Irrilevante l’abbagliamento dal sole; violata la regola cautelare che impone all’utente della strada di moderare la velocità ai sensi dell’art 141 comma 4 del codice della strada

Con la sentenza n. 21551/2021 la Cassazione si è pronunciata sul ricorso di un automobilista condannato in sede di merito per il reato di lesioni stradali di cui all’art. 590-bis, comma 1, cod. pen., per avere investito, mentre si trovava a bordo di un motociclo e omettendo di ridurre la velocità, un pedone che stava attraversando la strada, procurandogli lesioni gravi. Nel rivolgersi alla Suprema Corte, l’imputato lamentava che la Corte di appello avesse confutato l’esistenza di una esimente di forza maggiore mai invocata nell’atto di gravame. L’abbagliamento dal sole era stato invocato dal ricorrente solo al fine di dimostrare che l’incidente si era verificato nonostante il motociclista avesse posto in essere tutti gli accorgimenti prudenziali ivi compreso l’adeguamento della velocità alle condizioni della strada – necessari a evitarlo. A suo avviso, inoltre, il Giudice di secondo grado non avrebbe dato conto degli elementi di prova a sostegno dell’affermazione che il pedone non aveva attraversato la strada con repentinità o senza guardarsi attorno.

Il motociclista eccepiva poi che la sentenza impugnata non avesse descritto elementi fattuali idonei a definire la non adeguatezza della velocità tenuta nell’occorso dal conducente, limitandosi a indurla, a posteriori, dalla causazione del sinistro. La pronuncia, pertanto, avrebbe applicato al caso concreto presunzioni non consentite in sede penale.

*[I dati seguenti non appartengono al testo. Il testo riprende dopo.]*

(** C29: no wake-up is lost: when the lock is free and a thread waits for it, some
    thread is about to wake a waiter or to try the lock itself; and whoever owns
    the flag can leave its critical section. *)
Theorem lock_no_lost_wakeup (s : sys) (Hr : reachable s) (Hroom : outstanding s < 2 ^ 32 - 1) :
  (m_mode (s_lock s) = Unlocked -> forall t m, s_pc s t = Waiting m ->
     exists u, awake (s_pc s u) /\ exists s', exec s u Advance = Some (Ok s')) /\
  (s_flag s = true -> exists t c s', s_pc s t = Inside c /\ exec s t Advance = Some (Ok s') /\ s_flag s' = false).
Proof.
  pose proof (reachable_inv s Hr) as Hinv. split.
  - intros Hm t m Ht. destruct (si_wake s Hinv Hm t m Ht) as [u Hu]. exists u. split; [done|].
    destruct (exec s u Advance) as [r|] eqn:E; [destruct (exec_ok s u Advance r Hinv E) as (s' & -> & _); by exists s'|].
    exfalso. cbn in E. unfold advance in E. destruct (s_pc s u) as [|c|c|m'|m'|]; try done.
    + by destruct (Z.ltb_spec (outstanding s) (2 ^ 32 - 1)); [|lia].
    + by destruct (wake_one _).
  - intros Hf. destruct (si_owner s Hinv Hf) as (t & c & Ht). destruct (section_ok s t c Hinv Ht Hroom) as (s' & E & _).
    exists t, c, s'. split; [done|]. cbn. unfold advance. rewrite Ht. destruct (Z.ltb_spec (outstanding s) (2 ^ 32 - 1)); [|lia].
    split; [by rewrite E|]. destruct c; cbn [section] in E; inv_res; repeat case_match; inv_res; done.
Qed.

(** The readers have unlocked; the second one has not woken the writer yet. *)
Definition before_wake : list (tid * event) :=
  readers_and_writer ++
  [(1%positive, Call CallUnlock); (1%positive, Advance); (1%positive, Advance);
   (2%positive, Call CallUnlock); (2%positive, Advance); (2%positive, Advance)].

I giudici di merito non avrebbero ricostruito con certezza la dinamica dell’incidente, ed in particolare la traiettoria del pedone; infine non sarebbe stata individuata con precisione la regola cautelare violata, vale a dire la velocità che andava tenuta nel contesto stradale interessato dal sinistro.

Gli Ermellini hanno ritenuto infondati i motivi di doglianza.

In particolare, la violazione della regola cautelare prevista dall’art. 141, comma 4, cod. strada non era stata fondata dai giudici di merito soltanto sulla irrilevanza dell’abbagliamento dal sole, per essere un fatto prevedibile e non una causa di forza maggiore, ma era stata desunta da una pluralità di indici, quali la percorrenza di un tratto di strada rettilinea, in pieno giorno e l’assenza di elementi sintomatici di una manovra repentina ed improvvisa del pedone, tali da fondare il convincimento della violazione della regola cautelare.

La valutazione in ordine alla inadeguatezza della velocità tenuta dal conducente, in buona sostanza, era la risultante di un apprezzamento fondato su elementi di fatto ben descritti e delineati nella sentenza impugnata (ed in quella di primo grado), secondo una ponderata e non illogica valutazione di merito che non poteva essere messa in discussione nella presente sede di legittimità.